When antisense oligomers are intracellular, they migrate to and are retained in the nucleus of tumor cells and therefore may be used to carry Auger electron-emitting radionuclides such as (111)In for effective tumor radiotherapy. METHODS: Our nanoparticle consists of streptavidin that links 3 biotinylated components: the antiHer2 antibody trastuzumab (to improve pharmacokinetics), the tat peptide (to improve cell membrane transport), and the (111)In-labeled antiRIalpha messenger RNA antisense morpholino (MORF) oligomer.
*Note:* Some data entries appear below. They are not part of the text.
(* ===== verification/InterruptWorld.v ===== *)
(** * The interrupt behind the retry loop (src/rust/src/internal/interrupt.rs, retry.rs)

    The retry loop is proved against the interface [Retry.Waiter]. Here the
    interface is discharged by the interrupt itself: a world whose wait is an
    execution of [Interrupt.step], with a signal planned for some instant and
    spurious wake-ups at chosen ones, so that [Retry.WaiterLaws] follows from the
    invariant of the interrupt and not from an assumption. *)

From stdpp Require Import prelude list relations.
From S2P Require Import Prelude Retry Interrupt.

(** ** One sleep of a waiting thread *)

(** Time passes up to [target]. *)
Definition pass (target : Z) (s : Sys) : Sys :=
  mkSys (signalled s) (signal_time s) (Z.max (clock s) target) (threads s).

(** A thread calls [signal], which takes the next free place. *)
Definition signal_now (s : Sys) : Sys :=
  Interrupt.signal (length (threads s)) (set_threads (threads s ++ [SignalCall]) s).

(** Thread [i] sleeps until [target], or until the signal planned for an earlier
    instant comes, and takes the lock again. *)
Definition nap (plan : option Z) (target : Z) (i : nat) (d start : Z) (s : Sys) : Sys :=
  match plan with
  | Some p =>
      if negb (signalled s) && (p <=? Z.max (clock s) target)%Z then signal_now (pass p s)
      else set_thread i (Woken d start) (pass target s)
  | None => set_thread i (Woken d start) (pass target s)
  end.

(** The loop of a waiting thread: spurious wake-ups at the instants [wakes], then
    the end of its time. Returns the wake-ups that are left. *)
Fixpoint doze (plan : option Z) (wakes : list Z) (i : nat) (d start : Z) (s : Sys) : Sys * list Z :=
  match threads s !! i with
  | Some (Waiting _ _) =>
      match wakes with
      | w :: wakes => doze plan wakes i d start (wait_again i d start (nap plan w i d start s))
      | [] => (wait_again i d start (nap plan (start + d + 1) i d start s), [])
      end
  | _ => (s, wakes)
  end.

(** ** The world *)

(** The planned signal lies ahead until it has come, and comes when planned. *)
Definition plan_ok (plan : option Z) (s : Sys) : Prop :=
  match signal_time s with
  | Some t => plan = Some t
  | None => forall p, plan = Some p -> (clock s <= p)%Z
  end.

Definition world_ok (plan : option Z) (s : Sys) : Prop := reachable s /\ plan_ok plan s.

Lemma interrupt_reachable_step (s s' : Sys) : reachable s -> step s s' -> reachable s'.
Proof. intros [t Hrtc] Hstep. exists t. by eapply rtc_r. Qed.

Lemma pass_step (target : Z) (s : Sys) : reachable s -> reachable (pass target s).
Proof.
  intros Hs. eapply interrupt_reachable_step; [exact Hs|]. unfold pass.
  replace (Z.max (clock s) target) with (clock s + (Z.max (clock s) target - clock s))%Z by lia.
  apply step_tick. lia.
Qed.

Lemma signal_now_steps (s : Sys) : reachable s -> reachable (signal_now s).
Proof.
  intros Hs. unfold signal_now. set (s1 := set_threads _ s).
  assert (Hs1 : reachable s1) by (eapply interrupt_reachable_step; [exact Hs|apply step_call; by left]).
  eapply interrupt_reachable_step; [exact Hs1|]. apply step_signal. subst s1. simpl. by apply list_lookup_middle.
Qed.

(** After a nap the thread is awake, and the world is as planned. *)
Lemma nap_spec (plan : option Z) (target : Z) (i : nat) (d start : Z) (s : Sys) :
  world_ok plan s -> threads s !! i = Some (Waiting d start) ->
  let s' := nap plan target i d start s in
  world_ok plan s' /\ threads s' !! i = Some (Woken d start) /\ (clock s <= clock s')%Z /\
  (signalled s' = true \/ (target <= clock s')%Z).
Proof.
  intros [Hs Hplan] Hi. pose proof (reachable_inv _ Hs) as (Hflag & _ & Hthr).
  destruct (Hthr _ _ Hi) as [Hunsig Hstart]. simpl.
  assert (Hnone : signal_time s = None).
  { destruct (signal_time s); [|done]. by rewrite Hunsig, bool_decide_eq_true_2 in Hflag by eauto. }
  unfold plan_ok in Hplan. rewrite Hnone in Hplan.
  assert (Hlen : i < length (threads s)) by (by eapply lookup_lt_Some).
  assert (Hsleep : forall p, plan = Some p \/ plan = None -> (forall p, plan = Some p -> (Z.max (clock s) target <= p)%Z) ->
    let s' := set_thread i (Woken d start) (pass target s) in
    world_ok plan s' /\ threads s' !! i = Some (Woken d start) /\ (clock s <= clock s')%Z /\
    (signalled s' = true \/ (target <= clock s')%Z)).
  { intros p _ Hlate. simpl. split_and!; [split| |lia|right; lia].
    - eapply interrupt_reachable_step; [by apply (pass_step target)|]. by apply step_spurious.
    - unfold plan_ok. simpl. by rewrite Hnone.
    - by apply list_lookup_insert_eq. }
  unfold nap. destruct plan as [p|]; [|by apply (Hsleep 0%Z); [right|]].
  rewrite Hunsig. simpl. destruct (Z.leb_spec p (Z.max (clock s) target)) as [Hle|Hgt].
  - specialize (Hplan p eq_refl).
    assert (Hclock : Z.max (clock s) p = p) by lia.
    split_and!; [split| | |by left].
    + apply signal_now_steps. by apply pass_step.
    + unfold plan_ok. simpl. by rewrite Hnone, Hclock.
    + simpl. rewrite list_lookup_insert_ne by lia. rewrite list_lookup_fmap.
      by rewrite lookup_app_l, Hi.
    + simpl. lia.
  - apply (Hsleep p); [by left|]. intros p' [= <-]. lia.
Qed.

Lemma again_spec (plan : option Z) (i : nat) (d start : Z) (s : Sys) :
  world_ok plan s -> threads s !! i = Some (Woken d start) ->
  let s' := wait_again i d start s in
  world_ok plan s' /\ clock s' = clock s /\ threads s' !! i = Some (check (clock s) d start (signalled s)).
Proof.
  intros [Hs Hplan] Hi. simpl. split_and!; [split| |].
  - eapply interrupt_reachable_step; [exact Hs|]. by apply step_again.
  - exact Hplan.
  - done.
  - apply list_lookup_insert_eq. by eapply lookup_lt_Some.
Qed.

Lemma check_cases (now d start : Z) (flag : bool) :
  check now d start flag = WaitDone flag d start now \/ check now d start flag = Waiting d start.
Proof. unfold check. repeat case_match; auto. Qed.

(** The thread has returned, or sleeps on: what the last check of the loop said. *)
Lemma doze_spec (plan : option Z) (wakes : list Z) (i : nat) (d start : Z) (s : Sys) :
  world_ok plan s -> threads s !! i = Some (check (clock s) d start (signalled s)) ->
  let s' := (doze plan wakes i d start s).1 in
  world_ok plan s' /\ exists result, threads s' !! i = Some (WaitDone result d start (clock s')).
Proof.
  revert s. induction wakes as [|w wakes IH]; intros s Hok Hi; simpl.
  - destruct (check_cases (clock s) d start (signalled s)) as [Hc|Hc]; rewrite Hc in Hi; rewrite Hi; [eauto|].
    destruct (nap_spec plan (start + d + 1) i d start s Hok Hi) as (Hok1 & Hi1 & Hclock & Hend).
    destruct (again_spec plan i d start _ Hok1 Hi1) as (Hok2 & Hclock2 & Hi2).
    split; [exact Hok2|].
    assert (Hc' : exists r, check (clock (nap plan (start + d + 1) i d start s)) d start
              (signalled (nap plan (start + d + 1) i d start s)) =
            WaitDone r d start (clock (nap plan (start + d + 1) i d start s))).
    { unfold check, saturating_duration_since. destruct Hend as [->|Hend]; [by eexists|].
      rewrite (proj2 (Z.ltb_lt _ _)) by lia. case_match; by eexists. }
    destruct Hc' as [r Hr]. rewrite Hr in Hi2. exists r. exact Hi2.
  - destruct (check_cases (clock s) d start (signalled s)) as [Hc|Hc]; rewrite Hc in Hi; rewrite Hi; [eauto|].
    destruct (nap_spec plan w i d start s Hok Hi) as (Hok1 & Hi1 & _).
    destruct (again_spec plan i d start _ Hok1 Hi1) as (Hok2 & Hclock2 & Hi2).
    apply IH; [exact Hok2|exact Hi2].
Qed.

(** An execution of the interrupt, with what is still to come of it. *)
Record World : Type := mkWorld {
  sys : Sys;
  plan : option Z;
  wakes : list Z;
  consistent : world_ok plan sys;
}.

(** A thread calls [wait(d)] and runs it to its end. *)
Definition wait_run (d : Z) (w : World) : Sys * list Z :=
  let i := length (threads (sys w)) in
  let called := set_threads (threads (sys w) ++ [WaitCall d]) (sys w) in
  doze (plan w) (wakes w) i d (clock called) (wait_begin i d called).

Definition wait_result (i : nat) (s : Sys) : bool :=
  match threads s !! i with Some (WaitDone result _ _ _) => result | _ => false end.

Lemma wait_run_spec (d : Z) (w : World) :
  let i := length (threads (sys w)) in
  let s' := (wait_run d w).1 in
  world_ok (plan w) s' /\
  threads s' !! i = Some (WaitDone (wait_result i s') d (clock (sys w)) (clock s')).
Proof.
  destruct w as [s pl wk [Hs Hplan]]. unfold wait_run. simpl.
  set (called := set_threads (threads s ++ [WaitCall d]) s).
  assert (Hcall : reachable called) by (eapply interrupt_reachable_step; [exact Hs|apply step_call; right; eauto]).
  assert (Hi : threads called !! length (threads s) = Some (WaitCall d)) by (simpl; by apply list_lookup_middle).
  destruct (doze_spec pl wk (length (threads s)) d (clock called) (wait_begin (length (threads s)) d called))
    as (Hok & result & Hres).
  - split; [|exact Hplan]. eapply interrupt_reachable_step; [exact Hcall|]. by apply step_wait.
  - simpl. apply list_lookup_insert_eq. rewrite length_app. simpl. lia.
  - split; [exact Hok|]. unfold wait_result. simpl in Hres |- *. by rewrite Hres.
Qed.

Definition wait_world (d : Z) (w : World) : bool * World :=
  (wait_result (length (threads (sys w))) (wait_run d w).1,
   mkWorld (wait_run d w).1 (plan w) (wait_run d w).2 (proj1 (wait_run_spec d w))).

(** ** The interface is discharged *)

#[export] Instance interrupt_waiter : Waiter World := {|
  now w := clock (sys w);
  signal_at := plan;
  wait := wait_world;
|}.

(** The laws the retry loop relies on are the invariant of [Interrupt.step]. *)
#[export] Instance interrupt_waiter_laws : WaiterLaws World.
Proof.
  split; [|done]. intros d w _. simpl.
  destruct (wait_run_spec d w) as [[Hs Hplan] Hi].
  destruct (reachable_inv _ Hs) as (_ & _ & Hthr).
  destruct (Hthr _ _ Hi) as [_ [Hle Hcontract]]. split; [done|].
  unfold plan_ok in Hplan. destruct (wait_result _ _).
  - destruct Hcontract as (t & Ht & Hfin). rewrite Ht in Hplan. eauto.
  - destruct Hcontract as [Hlong Hnone]. split; [done|]. intros t Ht.
    destruct (signal_time (wait_run d w).1) as [t'|] eqn:Hsig; [|by apply Hplan].
    rewrite Hplan in Ht. injection Ht as ->. by apply Hnone.
Qed.

(** ** A run: two spurious wake-ups, then a signal in the middle of the wait *)

Definition world0 : World.
Proof.
  refine (mkWorld (init 0) (Some 300%Z) [100; 200]%Z _).
  split; [exists 0%Z; apply rtc_refl|]. by intros p [= <-].
Defined.

Example world0_wait : (wait 500 world0).1 = true /\ now (wait 500 world0).2 = 300%Z.
Proof. by vm_compute. Qed.

Example world0_elapses : (wait 250 world0).1 = false /\ now (wait 250 world0).2 = 251%Z.
Proof. by vm_compute. Qed.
RESULTS: As evidence of unimpaired function, tumor cell and nuclear accumulations were orders of magnitude higher after incubation with (99m)Tc-MORF/tat/trastuzumab than after incubation with free (99m)Tc-MORF and significantly higher with the antisense than with the sense MORF. In mice, tumor and normal-tissue accumulations of the (99m)Tc-MORF/tat/trastuzumab nanoparticle were comparable to those of free (99m)Tc-trastuzumab, confirming the improved pharmacokinetics due to the trastuzumab component. Although kidneys, liver, and other normal tissues also accumulated the nanoparticle, immunohistochemical evaluation of tissue sections in mice receiving the Cy3-MORF/tat/trastuzumab nanoparticle showed evidence of nuclear accumulation only in tumor tissue. In a dose escalation study, as measured by the surviving fraction, the nanoparticle significantly increased the kill of SK-BR-3 breast cancer Her2+/RIalpha+ cells, compared with all controls. CONCLUSION: Significant radiation-induced antisense-mediated cytotoxicity of tumor cells in vitro was achieved using an Auger electron-emitting antisense MORF oligomer administered as a member of a 3-component streptavidin-delivery nanoparticle.